(* ===== verification/SshGateway.v ===== *)
(** The SSH tunnel gateway: the gateway with its keys, [src/pkg/ssh/gateway.go], a tunnel from
    the SSH connection to the proxy, [src/pkg/ssh/server.go] and [terminal.go], and the
    virtual client whose connections are pipes into the server, [src/pkg/virtual/client.go].

    The SSH library is a parameter: who passes its handshake, what it makes of a file of
    keys. Requests of the client are byte strings of the client's choice. *)
From Stdlib Require Import ZArith Lia Ascii String.
From stdpp Require Import base gmap strings list.
From S2P Require Import Prelude GoStrings ProxyConf Auth ServerPlugins Service ServerProxy Handlers PluginConf CommonConf Decode NetListener Visitors ClientProxy ClientService ClientLoad Transport Flags.
Import ServerConf.
Local Open Scope string_scope.
Local Open Scope list_scope.
Local Open Scope Z_scope.

(** ** Keys *)

Inductive gw_error := KeyFileError | GenerateKeyError | WriteKeyError | ParseKeyError | ListenError | AuthKeysError.

Section authorized.
(** [ssh.ParseAuthorizedKey]: the next key, its comment and what follows its line. *)
Variable ParseAuthorizedKey : string → option (string * string * string).
(* ===== verification/Commands.v ===== *)
(** The programs: [frpc] from its configuration file or its flags to a running service
    ([src/cmd/frpc/sub/root.go], [proxy.go], [verify.go], [NewService] and [Run] of
    [src/client/service.go]), and [frps] ([src/cmd/frps/root.go], [verify.go]).

    Here the parts meet: the loaded file goes into the sources, the sources are checked and
    handed to the service, and what the service runs is what was checked. *)
From Stdlib Require Import ZArith Lia Ascii String.
From stdpp Require Import base gmap strings list.
From S2P Require Import Prelude GoStrings Auth ProxyConf Validation VisitorConf PluginConf CommonConf AuthBuild Decode ConfigSource ClientLoad ConfigManager Transport ServerRun.
Local Open Scope string_scope.
Local Open Scope list_scope.

Inductive cmd_error :=
| CmdLoad (e : load_error) | CmdGate (e : FeatureGate.gate_error) | CmdSource (e : source_error) | CmdStore (e : source_error)
| CmdInvalid | CmdAuth (e : build_error) | CmdWeb (e : svc_error) | CmdVnet | CmdLogin.

Section frpc.
Abbreviation source := (baseSource (P := proxy_conf) (V := VisitorConfigurer)).
Variable IsQualifiedName : string → list string.
Context {bytes : Type}.
Variable decode : bytes → option (list proxy_conf * list VisitorConfigurer).
(** The files of a store, by the path of the store. *)
Variable disk_at : string → fs (bytes := bytes).
(** [LoadClientConfigResult] of ClientLoad at its parameters. *)
Variable load : string → bool → result load_error ClientConfigLoadResult.
Variable url_Parse : string → option (string * string).
Variable dir_of : string → dir_state.
Variable http_proxy : string.                         (* the environment's proxy *)
Variables (read_file : string → option string) (run_command : string → list string → option (list string) → option string)
  (Environ : list string) (is_pem : string → bool).
(** [filepath.Join] of the directory of a file and a path. *)
Variable join_dir : string → string → string.
Variable e : env.

(** ** The service of the client *)

(** What [NewService] made: the configuration, the setter and the encryption key, the sources
    with what is to run, and whether there are a web server and a virtual network. *)
Record running := mkRunning {
  r_common : ClientCommonConfig; r_setter : Setter; r_key : string; r_mgr : mgr (bytes := bytes);
  r_web : bool; r_vnet : bool }.

Definition setServiceOptionsDefault (common : ClientCommonConfig) : ClientCommonConfig := client_Complete http_proxy common.

(** The web server comes after every other step that can fail. *)
Definition client_NewService (common : ClientCommonConfig) (config : source) (store : option (source * fs (bytes := bytes)))
    (path : string) : result cmd_error running * list effect * list opened :=
  let common := setServiceOptionsDefault common in
  match BuildClientAuth url_Parse read_file run_command Environ is_pem (cc_Auth common) with
  | (Err er, eff) => (Err (CmdAuth er), eff, [])
  | (Ok (setter, key), eff) =>
      let s web := mkRunning common setter key (NewMgr config store (cc_Start common) path) web (negb (cc_VirtualNet common =s? "")) in
      if (0 <? web_Port (cc_WebServer common))%Z then
        match NewServer e (cc_WebServer common) with
        | (Err er, op) => (Err (CmdWeb er), eff, op)
        | (Ok _, op) => (Ok (s true), eff, op)
        end
      else (Ok (s false), eff, [])
  end.

(** [Service.Run] with its [stop]: what is left of the web server, the virtual network and the
    session; [vnet_init] is the outcome of [Init], [logins] that of each attempt to log in
    before the context is cancelled, by the service itself when [loginFailExit] says so. *)
Inductive run_result := Stopped | RunErr (er : cmd_error).
Record held := mkHeldRes { hr_web : bool; hr_vnet : bool; hr_session : bool }.

Definition stop (h : held) : held := mkHeldRes false false false.

Fixpoint first_login (exit_on_fail : bool) (logins : list bool) : bool :=
  match logins with
  | [] => false                                           (* cancelled *)
  | true :: _ => true
  | false :: l => if exit_on_fail then false else first_login exit_on_fail l
  end.

Definition service_Run (s : running) (vnet_init : bool) (logins : list bool) : run_result * held :=
  let h := mkHeldRes (r_web s) (r_vnet s) false in
  if r_vnet s && negb vnet_init then (RunErr CmdVnet, stop h)
  else if first_login (default false (cc_LoginFailExit (r_common s))) logins
       then (Stopped, stop (mkHeldRes (r_web s) (r_vnet s) true))
       else (RunErr CmdLogin, stop h).

(** ** [runClient] *)

Definition valid_common (u : UnsafeFeatures) (gate : FeatureGate.featureGate) (c : ClientCommonConfig) : bool :=
  bool_decide (snd (ValidateClientCommonConfig url_Parse dir_of u gate c) = []).

Definition IsAbs (p : string) : bool := match p with String c _ => bool_decide (c = "/"%char) | "" => false end.

Definition store_path (cfgFilePath storePath : string) : string :=
  if negb (storePath =s? "") && negb (cfgFilePath =s? "") && negb (IsAbs storePath) then join_dir cfgFilePath storePath
  else storePath.

Definition open_store (cfgFilePath storePath : string) : result source_error (option (source * fs (bytes := bytes))) :=
  if storePath =s? "" then Ok None
  else let f := disk_at (store_path cfgFilePath storePath) in
       match NewStoreSource decode f with Ok s => Ok (Some (s, f)) | Err er => Err er end.

Definition runClientWithAggregator (u : UnsafeFeatures) (gate : FeatureGate.featureGate) (r : ClientConfigLoadResult)
    (cfgFilePath : string) : result cmd_error running * list effect * list opened :=
  match ReplaceAll (ld_Proxies r) (ld_Visitors r) newBaseSource with
  | Err er => (Err (CmdSource er), [], [])
  | Ok config =>
      match open_store cfgFilePath (cc_Store (ld_Common r)) with
      | Err er => (Err (CmdStore er), [], [])
      | Ok store =>
          let '(ps, vs) := effective config (fst <$> store) (cc_Start (ld_Common r)) in
          if negb (ValidateAllClientConfig IsQualifiedName (valid_common u gate) (ld_Common r) ps vs)
          then (Err CmdInvalid, [], [])
          else client_NewService (ld_Common r) config store cfgFilePath
      end
  end.

Definition set_gates (m : gmap string bool) (g : FeatureGate.featureGate) : result FeatureGate.gate_error FeatureGate.featureGate :=
  if decide (m = ∅) then Ok g else FeatureGate.SetFromMap (map_to_list m) g.

Definition runClient (strict : bool) (u : UnsafeFeatures) (g : FeatureGate.featureGate) (cfgFilePath : string)
    : result cmd_error running * list effect * list opened :=
  match load cfgFilePath strict with
  | Err er => (Err (CmdLoad er), [], [])
  | Ok r =>
      match set_gates (cc_FeatureGates (ld_Common r)) g with
      | Err er => (Err (CmdGate er), [], [])
      | Ok g => runClientWithAggregator u g r cfgFilePath
      end
  end.

(** [frpc verify]; the flag of the path has a default and is never empty. *)
Definition frpc_verify (strict : bool) (u : UnsafeFeatures) (g : FeatureGate.featureGate) (cfgFile : string) : result cmd_error unit :=
  match load cfgFile strict with
  | Err er => Err (CmdLoad er)
  | Ok r =>
      let '(ps, vs) := FilterClientConfigurers (cc_Start (ld_Common r)) (ld_Proxies r) (ld_Visitors r) in
      if ValidateAllClientConfig IsQualifiedName (valid_common u g) (ld_Common r) (CompleteProxyConfigurers ps) (CompleteVisitorConfigurers vs)
      then Ok tt else Err CmdInvalid
  end.

(** ** One proxy or one visitor from the flags *)

Definition startService (cfg : ClientCommonConfig) (ps : list proxy_conf) (vs : list VisitorConfigurer)
    : result cmd_error running * list effect * list opened :=
  match ReplaceAll ps vs newBaseSource with
  | Err er => (Err (CmdSource er), [], [])
  | Ok config => client_NewService cfg config None ""
  end.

PROBLEM DESCRIPTION | Word for word, restate the lines of the data above that fall between the line holding "Definition valid_common (u" and the line holding "bool_decide (snd (ValidateClientCommonConfig", inclusive, and no other lines.

SOLUTION |
Definition valid_common (u : UnsafeFeatures) (gate : FeatureGate.featureGate) (c : ClientCommonConfig) : bool :=
  bool_decide (snd (ValidateClientCommonConfig url_Parse dir_of u gate c) = []).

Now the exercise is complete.